In stark contrast, as to the 3D layout Figure 2b,d, a relatively large area of the sidewall DE pair makes the electric field distribution much more uniform, and a local maximum intensity exists in the immediate vicinity of two edges of GE (Figure 2b), rather than the corner of DE pair in 2D configuration (Figure 2a). At the price of same energy dissipation, the usage of 3D sidewall electrodes enhances electrochemical polarization at GE/electrolyte interface (Figure 2b), and therefore produces stronger ICEO fluid motion inside the microchamber (Figure 2d). For this special device design, however, it is not possible for the ACEO convection to occur with no tangential field component on the DE surface, so that there is merely one pair of counter-rotating ICEO micro-vortices on GE along the transversal direction (Figure 2d). Even so, both the flow velocity and actuating range of ICEO vortex are greatly enhanced by exploiting 3D sidewall DE (Figure 2d) in comparison to coplanar arrangement (Figure 2c).

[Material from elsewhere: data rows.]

(** The longest run of digits at the head of [s], and what follows it. *)
Fixpoint span_digits (s : pystr) : pystr * pystr :=
  match s with
  | c :: t =>
    if is_digit c then let '(ds, r) := span_digits t in (c :: ds, r)
    else ([], s)
  | [] => ([], [])
  end.

Definition int_of_digits (ds : pystr) : Z :=
  fold_left (fun a d => 10 * a + (d - 48)) ds 0.

Definition expecting_value : pystr := lit "Expecting value".

(** The integer part: [0], or a digit from 1 to 9 and the digits after it. *)
Definition match_integer (s : pystr) : option (pystr * pystr) :=
  match s with
  | c :: t =>
    if (49 <=? c) && (c <=? 57) then
      let '(ds, r) := span_digits t in Some (c :: ds, r)
    else if c =? 48 then Some ([c], t)
    else None
  | [] => None
  end.

(** The fraction, when a dot and a digit follow. *)
Definition match_frac (s : pystr) : pystr * pystr :=
  match s with
  | d :: f :: t =>
    if (d =? ch ".") && is_digit f then
      let '(fs, r) := span_digits t in (d :: f :: fs, r)
    else ([], s)
  | _ => ([], s)
  end.

(** The exponent, when [e] or [E], an optional sign and a digit follow. *)
Definition match_exp (s : pystr) : pystr * pystr :=
  match s with
  | e :: t =>
    if (e =? ch "e") || (e =? ch "E") then
      let '(sign, t') :=
        match t with
        | g :: t' => if (g =? ch "-") || (g =? ch "+") then ([g], t') else ([], t)
        | [] => ([], t)
        end in
      match span_digits t' with
      | ([], _) => ([], s)
      | (ds, r) => (e :: sign ++ ds, r)
      end
    else ([], s)
  | [] => ([], s)
  end.

Section Decoder.
Context {py : interpreter}.

(** [int] refuses a literal of more than [max_str_digits] digits. *)
Definition too_many_digits (digits : pystr) : bool :=
  (0 <? max_str_digits)%nat && (max_str_digits <? length digits)%nat.

Definition match_number (s : pystr) : scan value :=
  let '(sign, s1) :=
    match s with
    | c :: t => if c =? ch "-" then ([c], t) else ([], s)
    | [] => ([], s)
    end in
  match match_integer s1 with
  | None => Err expecting_value (length s)
  | Some (int, r) =>
    let '(frac, r1) := match_frac r in
    let '(exp, r2) := match_exp r1 in
    match frac, exp with
    | [], [] =>
      if too_many_digits int then Fail ValueError
      else
        Ok (JInt (if sign is [] then int_of_digits int else - int_of_digits int)) r2
    | _, _ => Ok (JFloat (sign ++ int ++ frac ++ exp)) r2
    end
  end.

(** The named constants, then numbers. *)
Definition match_constant (s : pystr) : scan value :=
  if startswith s (lit "null") then Ok JNull (drop 4 s)
  else if startswith s (lit "true") then Ok (JBool true) (drop 4 s)
  else if startswith s (lit "false") then Ok (JBool false) (drop 5 s)
  else if startswith s (lit "NaN") then Ok (JFloat (lit "NaN")) (drop 3 s)
  else if startswith s (lit "Infinity") then Ok (JFloat (lit "Infinity")) (drop 8 s)
  else if startswith s (lit "-Infinity") then Ok (JFloat (lit "-Infinity")) (drop 9 s)
  else match_number s.

(** *** Values: scan_once

    [scan_once] reads one value; [parse_object] and [parse_array] are the
    loops over the members of an object and the items of an array, entered
    after the opening bracket when the container is not empty.  Every call
    takes one unit of [fuel]; [decode] supplies enough of it
    ([scan_once_fuel] below).  [depth] is the number of nested calls left:
    entering an object or an array takes one. *)

Definition expecting_name : pystr :=
  lit "Expecting property name enclosed in double quotes".
Definition expecting_colon : pystr := lit "Expecting ':' delimiter".
Definition expecting_comma : pystr := lit "Expecting ',' delimiter".

Fixpoint scan_once (fuel depth : nat) (s : pystr) {struct fuel} : scan value :=
  match fuel with
  | O => Exhausted
  | S fuel =>
    match s with
    | [] => Err expecting_value 0
    | c :: t =>
      if c =? 34 then
        let* (str, r) := scanstring (length s) [] t in Ok (JStr str) r
      else if c =? ch "{" then
        match depth with
        | O => Fail RecursionError
        | S depth =>
          let t := skip_ws t in
          match expect (ch "}") t with
          | Some r => Ok (JDict []) r
          | None => parse_object fuel depth t []
          end
        end
      else if c =? ch "[" then
        match depth with
        | O => Fail RecursionError
        | S depth =>
          let t := skip_ws t in
          match expect (ch "]") t with
          | Some r => Ok (JList []) r
          | None => parse_array fuel depth t []
          end
        end
      else match_constant s
    end
  end

with parse_object (fuel depth : nat) (s : pystr) (pairs : list (pystr * value))
    {struct fuel} : scan value :=
  match fuel with
  | O => Exhausted
  | S fuel =>
    match expect 34 s with
    | None => Err expecting_name (length s)
    | Some t =>
      let* (key, r) := scanstring (length s) [] t in
      let r := skip_ws r in
      match expect (ch ":") r with
      | None => Err expecting_colon (length r)
      | Some r =>
        let* (val, r) := scan_once fuel depth (skip_ws r) in
        let pairs := pairs ++ [(key, val)] in
        let r := skip_ws r in
        match expect (ch "}") r with
        | Some r => Ok (JDict pairs) r
        | None =>
          match expect (ch ",") r with
          | None => Err expecting_comma (length r)
          | Some r => parse_object fuel depth (skip_ws r) pairs
          end
        end
      end
    end
  end

with parse_array (fuel depth : nat) (s : pystr) (items : list value)
    {struct fuel} : scan value :=
  match fuel with
  | O => Exhausted
  | S fuel =>
    let* (val, r) := scan_once fuel depth s in
    let items := items ++ [val] in
    let r := skip_ws r in
    match expect (ch "]") r with
    | Some r => Ok (JList items) r
    | None =>
      match expect (ch ",") r with
      | None => Err expecting_comma (length r)
      | Some r => parse_array fuel depth (skip_ws r) items
      end
    end
  end.

(** *** JSONDecoder.decode and json.loads *)

Definition extra_data : pystr := lit "Extra data".
Definition unexpected_bom : pystr :=
  lit "Unexpected UTF-8 BOM (decode using utf-8-sig)".

Definition fuel_for (s : pystr) : nat := (2 * length s + 2)%nat.

(** The value, then only white space up to the end of the document. *)
Definition scan_document (s : pystr) : scan value :=
  let* (obj, r) := scan_once (fuel_for s) max_nesting (skip_ws s) in
  match skip_ws r with
  | [] => Ok obj []
  | r => Err extra_data (length r)
  end.

Definition decode (s : pystr) : res value :=
  if startswith s [0xFEFF] then Raise (JSONDecodeError unexpected_bom s 0)
  else
    match scan_document s with
    | Ok obj _ => Val obj
    | Err msg n => Raise (JSONDecodeError msg s (length s - n))
    | Fail e => Raise e
    | Exhausted => Raise RecursionError
    end.

(** [json.loads(s)] *)
Definition loads (s : pystr) : M value :=
  fun w => (World (environ w) (stdout w) (decoded w ++ [s]), decode s).
End Decoder.

(** [str(e)] for a [JSONDecodeError]:
    ["%s: line %d column %d (char %d)" % (msg, lineno, colno, pos)]. *)
Fixpoint lineno (before : pystr) (line : nat) : nat :=
  match before with
  | [] => line
  | c :: t => lineno t (if c =? 10 then S line else line)
  end.

Fixpoint colno (before : pystr) (col : nat) : nat :=
  match before with
  | [] => col
  | c :: t => colno t (if c =? 10 then 1%nat else S col)
  end.

Definition errmsg (msg doc : pystr) (pos : nat) : pystr :=
  msg ++ lit ": line " ++ str_of_nat (lineno (take pos doc) 1) ++
  lit " column " ++ str_of_nat (colno (take pos doc) 1) ++
  lit " (char " ++ str_of_nat pos ++ lit ")".

(** *** Membership: [f in data] for a string [f]

    A dict is asked for the key, a list for an item equal to [f], a string
    for an occurrence of [f]; the other values are no containers and
    [in] raises [TypeError] on them. *)
Definition is_str (f : pystr) (v : value) : bool :=
  match v with
  | JStr s => str_eqb s f
  | _ => false
  end.

Definition contains (data : value) (f : pystr) : res bool :=
  match data with
  | JDict pairs => Val (bool_decide (f ∈ pairs.*1))
  | JList items => Val (existsb (is_str f) items)
  | JStr s => Val (str_contains s f)
  | JInt _ => Raise (TypeError (lit "int"))
  | JFloat _ => Raise (TypeError (lit "float"))
  | JBool _ => Raise (TypeError (lit "bool"))
  | JNull => Raise (TypeError (lit "NoneType"))
  end.
(** X8: the edges are checked one by one: a network whose edges are two
    lists put together is valid exactly when it is valid with each of the
    two lists. *)
Theorem validateNetwork_edges_app (ns : list Guide.network_node)
    (es1 es2 : list Guide.network_edge) :
  Guide.validateNetwork (Guide.MkNetwork ns (es1 ++ es2)) =
  Guide.validateNetwork (Guide.MkNetwork ns es1)
  && Guide.validateNetwork (Guide.MkNetwork ns es2).
Proof. unfold Guide.validateNetwork. simpl. apply forallb_app. Qed.

(** * scil_compute_pca.py: masking and PCA-input assembly, verified

    A shallow embedding of the array pipeline of
    [scripts/scil_compute_pca.py]: loading one connectivity matrix per
    (subject, metric), extracting the common-connection masks, applying
    them, flattening to the PCA input table, and unpacking the component
    scores back into per-subject matrices.

    - NumPy arrays are a shape together with the row-major (C order)
      buffer; views are read and written through their base array.
    - Array entries are integers and [np_add], [np_multiply] are exact: this
      is NumPy on a dtype that represents every value that occurs.  The one
      place where the dtype decides the result, the running sum of
      [extracting_common_cnx], is also given with the dtype as a parameter
      ([extracting_common_cnx_as]): there the sum wraps, saturates or rounds
      as the dtype does.  Non-finite floats are outside the model.
    - Array objects live in an explicit store, so that in-place assignment
      and copying are distinguished; Python lists and dictionaries are
      passed as values, a function that mutates one returns the new value.
    - Exceptions are results; the store is kept when one is raised.
    - [main] is modelled from its first line: it reads [args.input], which
      the parser does not define, and stops there.  The statements of [main]
      after that line are given as blocks with the values they use as
      arguments ([load_all], [first_shape], [common_block], [main_input] for
      lines 177-202, [unpack_components], [save_components]): what a block
      does is what these lines do when they are reached with those values.
      The scaler, the decomposition and the plots (scikit-learn, matplotlib)
      are not modelled. *)

From stdpp Require Import base list strings numbers pretty.
From Stdlib Require Import ZArith QArith Lia.

Local Open Scope Z_scope.
Local Open Scope nat_scope.

(** ** Exceptions and results *)

Inductive exn :=
  | IndexError
  | ValueError
  | AxisError
  | KeyError
  | AttributeError
  | DanglingReference            (* a reference outside the store: unreachable from Python *)
  | MissingMatrixError (path : string)
  | ParserError (msg : string).  (* [parser.error(msg)]: message and exit *)

Inductive result (A : Type) :=
  | Ok (a : A)
  | Raise (e : exn).
Arguments Ok {A} a.
Arguments Raise {A} e.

Above results about electro-convective streaming suggests that the 3D device design (Figure 1b) is of more superiority in developing high-performance micromixer than its 2D counterpart (Figure 1a). We then need to make a test validation on this inference. As shown Figure 3, the incoming pressure-driven laminar stream has a parabolic profile, with flow velocity of u₀ = 3 mm/s at the channel entrance. Without external powering, any mixing effect in a straight fluidic channel is in essence caused by molecular diffusion across the phase boundary. At the channel exit, the vertical contact interface stretches little in the absence of lateral perturbation, generating a very poor mixing efficiency γ = 22.83% (not shown). On switching the signal generator on, with the GE strip floating, symmetric ICEO vortex flow pattern appears on the surface of GE along channel width direction, and the lateral electro-convective perturbation intersects perpendicularly the axial Poiseuille flow, giving rise to rotating streamlines on top of the metal strips (Figure 3a,c). As a result, not only does thermal diffusion takes effect, but also transversal electroconvection of the nanoparticle samples contributes to expanding the phase boundary of a sharp concentration gradient (Figure 3b,d). Because of a higher efficiency in electromechanical energy conversion, as has been demonstrated in Figure 2, the 3D device design (Figure 3d) performs much better, in terms of producing a higher mixing performance γ = 50.1% than the 2D electrode configuration (Figure 3b) with γ = 26.48%.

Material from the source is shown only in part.